Peach harvest was short to nonexistent this season. Growers in the southern tier of counties and the Romeo, Mich., area were the only farms with a crop this season.

Leaf yellowing and drop continues in trees that did not have a crop. A few blocks have so little foliage left that it looks more like late fall in terms of the degree of foliage remaining.

Sweet and tart cherry harvest was limited only to growers in the southern tier of counties and the Romeo, Mich., area. Leaf yellowing and drop is severe in some blocks, mainly due to a combination of cherry leaf spot disease and drought.

Plums were nonexistent this season for most growers.

Small fruits

Strawberry harvest started very early this year, with most farms having a long harvest season. Newly planted fields that were watered well this summer look very good at this time. Renovated fields that were not watered well after renovation did not come through the process well this season, with many fields having holes with dead plants. Most plantings have had severe weed pressure this season.

Raspberry harvest on fall-bearing varieties continues. Spotted wing Drosophila (SWD) trap catch has hit record numbers at most farms in the last few weeks, and the number of farms that have stopped harvesting due to wormy berries has continued to grow. In some cases, growers have discovered the fruit infestations themselves and many other growers have discovered wormy fruit when they have had calls from customers reporting wormy berries. Our small fruit entomologist at Michigan State University, Rufus Isaacs, is calling this the “SWD tsunami.” I also have had a good number of growers that have had a few adults caught in traps, but when they checked for infested fruit, have found a good number of fruit infested with larvae.

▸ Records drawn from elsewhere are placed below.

(** The name of a workbook loses every final [x], [l], [s] and dot of its own. *)
Lemma getFileName_trims n : getFileName ("data/" +:+ n +:+ ".xlsx") = TrimRightSet xlsxSet n.
Proof.
  unfold getFileName. change (after cSlash ("data/" +:+ n +:+ ".xlsx")) with (Some (n +:+ ".xlsx")). cbv beta iota.
  replace ("data/" +:+ n +:+ ".xlsx") with (("data/" +:+ n) +:+ ".xlsx") by (by rewrite <- append_assoc).
  rewrite TrimRightSet_suffix by reflexivity.
  change ("data/" +:+ n) with (String (ch 100) (String (ch 97) (String (ch 116) (String (ch 97) (String cSlash n))))).
  assert (Hs : cSlash ∉ xlsxSet) by (unfold xlsxSet; rewrite !elem_of_cons, elem_of_nil; by intros [?|[?|[?|[?|?]]]]).
  assert (E : TrimRightSet xlsxSet (String cSlash n) = String cSlash (TrimRightSet xlsxSet n)) by (apply TrimRightSet_stop; by left).
  assert (K : ∀ c t u, TrimRightSet xlsxSet t = u → u ≠ EmptyString → TrimRightSet xlsxSet (String c t) = String c u)
    by (intros c t u <- Hu; apply TrimRightSet_stop; by right).
  pose proof (K (ch 97) _ _ E ltac:(done)) as E1. pose proof (K (ch 116) _ _ E1 ltac:(done)) as E2.
  pose proof (K (ch 97) _ _ E2 ltac:(done)) as E3. pose proof (K (ch 100) _ _ E3 ltac:(done)) as E4. by rewrite E4.
Qed.
(** ** Sheets *)

(** A table: the name of its sheet, the names and types of its columns, its values. *)
Record tableSpec := mkTS { ts_name : string; ts_names : list string; ts_typs : list string; ts_vals : list (list gval) }.

(** The sheet that holds it: two rows of headers, then the cells. *)
Definition ts_sheet (x : tableSpec) : sheet := (ts_name x, ts_names x :: ts_typs x :: (cells <$> ts_vals x)).
Definition ts_fields (x : tableSpec) : list fieldDesc := zip_with (λ n t, mkFD (snakeToCamel n) t) (ts_names x) (ts_typs x).
Definition ts_desc (f : string) (x : tableSpec) : structDesc := mkSD (ts_fields x) (ts_name x) f.

(** Names that are words and distinct, one type per name, values that fit. *)
Definition tableOk (x : tableSpec) : Prop :=
  (ts_name x ≠ setupSheet ∧ count cSlash (ts_name x) = 0%nat ∧ count cUnderscore (ts_name x) = 0%nat) ∧
  (ts_names x ≠ [] ∧ length (ts_typs x) = length (ts_names x) ∧ Forall (λ n, allc isWord n = true) (ts_names x) ∧
   NoDup (snakeToCamel <$> ts_names x)) ∧
  ∃ cs, columns (ts_fields x) = Some cs ∧ Forall (Forall2 (λ c v, gvalOk c.2 v) cs) (ts_vals x).

Definition tableFile (f v : string) : string := getTargetPath f +:+ "/" +:+ v +:+ ".json".

Lemma fields_names x : length (ts_typs x) = length (ts_names x) → fd_name <$> ts_fields x = snakeToCamel <$> ts_names x.
Proof.
  unfold ts_fields. generalize (ts_typs x) as ts. induction (ts_names x) as [|n ns IH]; intros [|t ts] E; try done.
  cbn. rewrite IH by (cbn in E; lia). done.
Qed.

Lemma fields_ok x : Forall (λ n, allc isWord n = true) (ts_names x) → namesOk (ts_fields x).
Proof.
  intros H. unfold ts_fields, namesOk. generalize (ts_typs x) as ts. induction H as [|n ns Hn _ IH]; intros [|t ts]; cbn; try constructor; [|done].
  by apply column_name.
Qed.

Lemma rows_read x cs :
  tableOk x → columns (ts_fields x) = Some cs → Forall2 (rowReads (ts_fields x) cs) (cells <$> ts_vals x) (ts_vals x).
Proof.
  intros (_ & (_ & _ & Hw & _) & cs' & E & Hv) E'. replace cs' with cs in Hv by congruence. apply fields_ok in Hw.
  induction Hv as [|vals l H _ IH]; cbn [fmap list_fmap]; constructor; [by apply row_reads|done].
Qed.

Lemma tableText_reads f x : tableOk x →
  tableText (ts_desc f x) (ts_sheet x).2 = (arrText (rowText (ts_desc f x) <$> (cells <$> ts_vals x)), None).
Proof.
  intros Hx. pose proof Hx as (_ & _ & cs & E & _). apply (tableText_spec (ts_desc f x) (ts_sheet x).2). cbn [ts_sheet snd drop].
  rewrite drop_0. pose proof (rows_read x cs Hx E) as HF. revert HF. generalize (cells <$> ts_vals x) as rows. intros rows HF. induction HF as [|row vals rows valss H _ IH]; constructor; [|done].
  by apply (rowReads_ok (ts_desc f x) cs row vals).
Qed.

Lemma tableFile_inj f v v' : tableFile f v = tableFile f v' → v = v'.
Proof.
  unfold tableFile. rewrite !append_assoc. intros E. apply (f_equal (TrimSuffix ".json")) in E. rewrite !TrimSuffix_app in E.
  by apply (inj (String.append _)) in E.
Qed.

(** The sheets of a workbook, one after the other: every file is written and stays. *)
Lemma readSheets_ok f tabs w :
  Forall tableOk tabs → NoDup (ts_name <$> tabs) →
  ∃ w', readSheets f (getTargetPath f) (ts_sheet <$> tabs) w = (w', Ok (ts_desc f <$> tabs)) ∧
    (∀ x, x ∈ tabs → w_files w' !! tableFile f (ts_name x) = Some (FText (tableText (ts_desc f x) (ts_sheet x).2).1)) ∧
    (∀ p, (∀ x, x ∈ tabs → p ≠ tableFile f (ts_name x)) → w_files w' !! p = w_files w !! p).
Proof.
  intros H. revert w. induction H as [|x tabs Hx _ IH]; intros w Hnd.
  { exists w. split; [done|]. split; [|done]. by intros x ?%elem_of_nil. }
  cbn [fmap list_fmap] in Hnd. apply NoDup_cons in Hnd as [Hnew Hnd].
  set (w1 := mkW (dirsOf EmptyString (getTargetPath f) ∪ w_dirs w)
    (<[tableFile f (ts_name x) := FText (tableText (ts_desc f x) (ts_sheet x).2).1]> (w_files w))).
  destruct (IH w1 Hnd) as (w' & Er & Hf & Hk). exists w'. split; [|split].
  - pose proof Hx as ((Hs & _) & (_ & Hl & _) & _). pose proof (tableText_reads f x Hx) as Et. cbn [fmap list_fmap readSheets ts_sheet].
    rewrite decide_False by done. unfold makeOneStruct. rewrite decide_False by lia. cbn [sd_field sd_name].
    change (mkSD _ (ts_name x) f) with (ts_desc f x). unfold writeJsonData. cbn [ts_sheet snd] in Et, w1.
    revert Er. unfold w1. rewrite Et. cbn [fst]. intros Er. unfold tableFile in Er. by rewrite Er.
  - intros y [->|Hy]%elem_of_cons; [|by apply Hf]. rewrite Hk; [apply lookup_insert_eq|].
    intros y Hy E%tableFile_inj. apply Hnew. rewrite E. by apply list_elem_of_fmap_2.
  - intros p Hp. rewrite Hk by (intros y Hy; apply Hp; by right). apply lookup_insert_ne. intros E. by apply (Hp x); [left|].
Qed.

(** Reading the file of a table. *)
Lemma table_reads types order setups f x cs :
  count cSlash f = 0%nat → count cUnderscore f = 0%nat → tableOk x →
  columns (ts_fields x) = Some cs → types !! messageName (ts_desc f x) = Some cs →
  ∃ m, readOne types order (readerPath f (ts_name x)) (tableText (ts_desc f x) (ts_sheet x).2).1 setups (emptyData types) =
      Some (Ok (<[messageName (ts_desc f x) := mkT (Some <$> ts_vals x) m]> (emptyData types))) ∧
    indexRows order cs (setups !! readerPath f (ts_name x)) 0 (Some <$> ts_vals x) ∅ = Some m.
Proof.
  intros Hf Uf Hx Ec Ht. pose proof Hx as ((_ & Hv & Uv) & (Hne & Hl & Hw & Hnd) & cs' & E' & Hvals).
  replace cs' with cs in Hvals by congruence. rewrite tableText_reads by done. cbn [fst].
  assert (Hcn : cs.*1 = snakeToCamel <$> ts_names x) by (rewrite <- fields_names by done; apply columns_names; [by apply fields_ok|done]).
  destruct (rows_decode (ts_desc f x) cs _ _ (rows_read x cs Hx Ec)) as (js & Hjs & Hm); [by rewrite Hcn|].
  assert (Hname : fieldNameByPath (readerPath f (ts_name x)) = messageName (ts_desc f x)) by (by apply names_agree).
  destruct (indexRows_total order cs (setups !! readerPath f (ts_name x)) 0 (Some <$> ts_vals x) ∅) as (m & Em).
  { intros row (vals & -> & Hin)%list_elem_of_fmap. exists vals. split; [done|]. rewrite Forall_forall in Hvals. apply Hvals in Hin.
    intros ->. apply Forall2_nil_inv_r in Hin as ->. cbn in Hcn. by destruct (ts_names x). }
  exists m. split; [|done]. unfold readOne. cbv zeta. rewrite Hname, Ht. cbn [mbind option_bind].
  assert (He : emptyData types !! messageName (ts_desc f x) = Some (mkT [] ∅)) by (unfold emptyData; by rewrite lookup_fmap, Ht).
  rewrite He. cbn [mbind option_bind]. rewrite (jparse_arr _ _ Hjs). cbn [mbind option_bind decodeList t_Map]. rewrite Hm. cbn [t_Map]. by rewrite Em.
Qed.

Lemma workbook_name f : TrimRightSet xlsxSet f = f → getFileName ("data/" +:+ f +:+ ".xlsx") = f.
Proof. intros E. by rewrite getFileName_trims. Qed.


(** *** Tables like those of the repository *)

Definition dailyBase : tableSpec := mkTS "base" ["count"; "level_min"; "tag"] ["int32"; "int32"; "string"]
  [[GS (SVInt 40); GS (SVInt (-1)); GS (SVStr "a")]; [GS (SVInt 7); GS (SVInt 2); GS (SVStr "b c")]].
Definition dailyPrize : tableSpec := mkTS "prize" ["uid"; "no"; "gift"; "days"] ["uint64"; "int32"; "map<string,int32>"; "repeated int32"]
  [[GS (SVUint 122); GS (SVInt 3); GMap {["id" := SVInt 3; "cnt" := SVInt 99]}; GRep [SVInt 2; SVInt 3]]].
Definition dailyCols : cols := [("Count", TScalar (SInt 32)); ("LevelMin", TScalar (SInt 32)); ("Tag", TScalar SStr)].
Definition dailyTypes : gmap string cols :=
  {["DailyBase" := dailyCols;
    "DailyPrize" := [("Uid", TScalar (SUint 64)); ("No", TScalar (SInt 32)); ("Gift", TMap (SInt 32)); ("Days", TRep (SInt 32))]]}.

Example daily_cells :
  (ts_sheet dailyBase).2 = [["count"; "level_min"; "tag"]; ["int32"; "int32"; "string"]; ["40"; "-1"; "a"]; ["7"; "2"; "b c"]] ∧
  showCell (GRep [SVInt 2; SVInt 3]) = "[2,3]".
Proof. split; vm_compute; reflexivity. Qed.

Lemma dailyBase_ok : tableOk dailyBase.
Proof.
  split; [done|]. split.
  - split; [done|]. split; [done|]. split; [by repeat constructor|]. apply (bool_decide_unpack _). vm_compute. exact I.
  - exists dailyCols. split; [reflexivity|]. repeat constructor; done || lia.
Qed.
Lemma dailyPrize_ok : tableOk dailyPrize.
Proof.
  split; [done|]. split.
  - split; [done|]. split; [done|]. split; [by repeat constructor|]. apply (bool_decide_unpack _). vm_compute. exact I.
  - eexists. split; [reflexivity|]. constructor; [|constructor]. constructor; [cbn; split; [lia|done]|]. constructor; [cbn; split; [lia|done]|]. constructor; [|constructor; [|constructor]].
    + apply map_Forall_insert_2; [split; [done|cbn; lia]|]. apply map_Forall_singleton. split; [done|cbn; lia].
    + repeat constructor; cbn; lia.
Qed.


(** ** Where the chain breaks *)

(** The tables of the generated struct are named by the generator. *)
Definition generated (types : gmap string cols) : Prop := ∀ name cs, types !! name = Some cs → ∃ desc, name = messageName desc.

(** A workbook or sheet with an underscore in its name can be generated but never loaded: the
    loader looks for a field that cannot exist, and panics. *)
Theorem underscore_never_loads types order setups f v text data :
  generated types → count cSlash f = 0%nat → count cSlash v = 0%nat → (count cUnderscore f + count cUnderscore v > 0)%nat →
  readOne types order (readerPath f v) text setups data = None.
Proof.
  intros Hg Hf Hv Hu. unfold readOne. cbv zeta. rewrite fieldName_path by done.
  destruct (types !! (Title f +:+ Title v)) as [cs|] eqn:E; [|done]. exfalso. apply Hg in E as [desc E].
  assert (count cUnderscore (Title f +:+ Title v) = 0%nat) as Hz by (rewrite E; apply snakeToCamel_no_underscore).
  rewrite count_app in Hz. unfold Title in Hz. rewrite !titleFrom_underscores in Hz. lia.
Qed.

Lemma underscore_never_loads_witness :
  readOne {["ShopVipGift" := dailyCols]} (λ _ s, elements s) "../target/shop/vip_gift.json" "[]" ∅ ∅ = None ∧
  messageName (mkSD [] "vip_gift" "shop") = "ShopVipGift".
Proof.
  split; [|reflexivity].
  apply (underscore_never_loads {["ShopVipGift" := dailyCols]} (λ _ s, elements s) ∅ "shop" "vip_gift" "[]" ∅); [|reflexivity|reflexivity|vm_compute; lia].
  intros name cs [<- _]%lookup_singleton_Some. by exists (mkSD [] "vip_gift" "shop").
Defined.

Example skills_name : getFileName "data/skills.xlsx" = "ski" ∧ getFileName "data/ski.xlsx" = "ski".
Proof. split; reflexivity. Qed.

(** *** The first run *)

(** A workbook with a setup sheet fails while its target directory does not exist, before
    anything is written that would create it. *)
Lemma first_setup_fails path sheets rows w :
  last sheets = Some (setupSheet, rows) → getTargetPath (getFileName path) ∉ w_dirs w →
  ∃ e, readOneExcel path sheets w = (w, Err e).
Proof.
  intros El Hd. unfold readOneExcel. rewrite El. rewrite decide_True by done. unfold buildSetups.
  destruct (setupRows (drop 1 rows) ∅); [|by eexists]. rewrite decide_False by done. by eexists.
Qed.

(** *** Initial values *)

Definition internals : list (bool * gtype) := [(false, TyStruct []); (false, TyBasic); (false, TySlice)].
Definition tableType : gtype := TyPtr (TyStruct (internals ++ [(true, TySlice); (true, TyMap)])).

If growers have not been trapping for SWD or checking for infested fruit, I am encouraging them to do so immediately. Here is some information on a simple technique for sampling for larvae in fruit using a fruit dunk flotation method: Collect a standard sample of fruit (may be fruit for marketing or suspicious fruit). Place the fruit in a plastic zip-lock bag and crush lightly to break the skin. Make a salt solution by dissolving 1 Tbsp. of salt in 1 cup of water and add this solution to the bag to cover the berries. After 30 minutes, examine the liquid to see if larvae are visible in the liquid. Larger SWD larvae will be visible as small, white pieces floating through the colored liquid. Placing this mix on a dark-colored tray is also an effective method for scoring the sample for SWD contamination. Detection of small larvae may require the use of a hand lens.

Summer raspberries experienced a total crop failure this season at most farms mainly due to a combination of freeze damage this spring and effects of prolonged drought.

Blueberry harvest started much earlier than normal and had good yields on most varieties this season. Spotted wing Drosophila-infested fruit were an issue the last two weeks of the season at a few farms where harvest came to an early end due to infested fruit.

Grape harvest is under way for Concord types.